Dans un tout autre registre, Camera Fantasia, signée par le duo GGSV, formé par Gaëlle Gabillet et Stéphane Villard, enveloppe le regard dans une cartapesta, pâte à papier des Pouilles travaillée par Matthieu Lemarié, qui recouvre murs et mobilier dans un écho discret aux parements de pierre de la Villa. Radicalement ornementale, cette approche interroge la frontière entre architecture et décor.
La plus petite chambre, confiée à Constance Guisset, adopte les allures d’une cabine de bateau. Baptisée Stratus Surprisus, elle entrelace, comme l’indique son nom, les strates historiques du lieu à une série d’interventions discrètes : modulations de perspective, effets de patine, détails en bronze. Dans cet espace resserré, chaque geste affûte la perception des volumes et compose une spatialité mobile.
À leurs côtés, Zanellato/Bortotto, Rocas avec l’Atelier Misto, et le studio Pool explorent, chacun à leur manière, les ressources du verre, du métal, du bois, de la céramique ou des enduits muraux, affirmant, dans des registres contrastés, la vitalité des savoir-faire d’aujourd’hui.

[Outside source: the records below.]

(* ===== verification/ServiceProofs.v ===== *)
(** * What creating and cancelling a quest can do

    [CreateQuest] and [CancelQuest] over the multi-user store, whatever
    fails: the rows they may write, for whom, and what a returned success
    means. *)

From S2P Require Import Prelude GoTime GoFormat Millis Types Status Slots Drop Sha256 Json Hash Codec Strategy Plan.
From S2P Require Import Text Url Goal Sql Sqlite SqliteStore Tenant Quests QuestsProofs Idempotency Accounts Tokens.
From S2P Require Import Engine EngineProofs Resolver Service ServiceSteps Adapter Replay.

#[local] Existing Instances m_ret m_bind.

Section Verbs.
Context {St : Type} `{!SnipeStore St} {clk : SqliteClock} (senv : SEnv).
Notation W := (World (Stores St TenantDB)).
Notation SM := (@M (Stores St TenantDB)).
Notation tenants w := (st_tenants (w_store w)).
Notation snipes w := (st_snipes (w_store w)).

(** ** Steps that touch neither quests, accounts, users, nor snipes *)

Record same_books (d d' : TenantDB) : Prop := {
  sb_quests : tb_quests d' = tb_quests d;
  sb_accts : tb_accounts d' = tb_accounts d;
  sb_users : tb_users d' = tb_users d;
  sb_tokens : tb_tokens d' = tb_tokens d
}.
#[local] Instance same_books_preorder : PreOrder same_books.
Proof. split; [by split|]. intros ? ? ? [] []. split; by etrans. Qed.
Record bookless (w w' : W) : Prop := {
  bl_books : same_books (tenants w) (tenants w');
  bl_snipes : snipes w' = snipes w;
  bl_emitted : w_emitted w' = w_emitted w
}.
#[local] Instance bookless_preorder : PreOrder bookless.
Proof. split; [by split|]. intros ? ? ? [] []. split; by etrans. Qed.
Lemma bookless_step env (w : W) b n :
  same_books (tenants w) b → bookless w (set_store (mkStores (snipes w) b) n (tick env w)).
Proof. by split. Qed.
Notation idle := (steady bookless).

Le jardin des citronniers réaménagé par Bas Smets, en collaboration avec Pierre-Antoine Gatier. Ligne de mobilier Cosimo de’ Medici créée par Muller Van Severen et éditée par Tectona pour le jardin des citronniers de la Villa Médicis. © Daniele Molajoli
Ce nouvel acte du programme « Réenchanter la Villa Médicis » se déploie également à l’extérieur. Le jardin des citronniers, recomposé par Bas Smets, architecte de paysage, en collaboration avec Pierre-Antoine Gatier, architecte en chef des monuments historiques, met en valeur l’ancien jardin secret de Ferdinand de Médicis, avec sa vue panoramique sur Rome et ses agrumes emblématiques. Une pergola de vingt-six mètres accueille des citronniers Lunario, tandis que le mobilier conçu par Muller Van Severen pour Tectona accompagne cette relecture paysagère. Dans le jardin des parterres, vingt pots en terre cuite réalisés par l’artiste céramiste Natsuko Uchino accueillent chacun un citronnier. Leurs socles, gravés d’un mot, forment ensemble un poème de Laura Vazquez, ancienne pensionnaire et prix Goncourt de la poésie 2023, rappelant que la Villa Médicis, ainsi réenchantée, demeure entre nature et culture un lieu où l’accueil se tisse à la mesure du paysage et de la pensée.
--
« Réenchanter la Villa Médicis », dévoilement de 6 chambres d’hôtes et de 2 jardins historiques, Académie de France à Rome – Villa Médicis, Viale della Trinità dei Monti, Rome, Italie.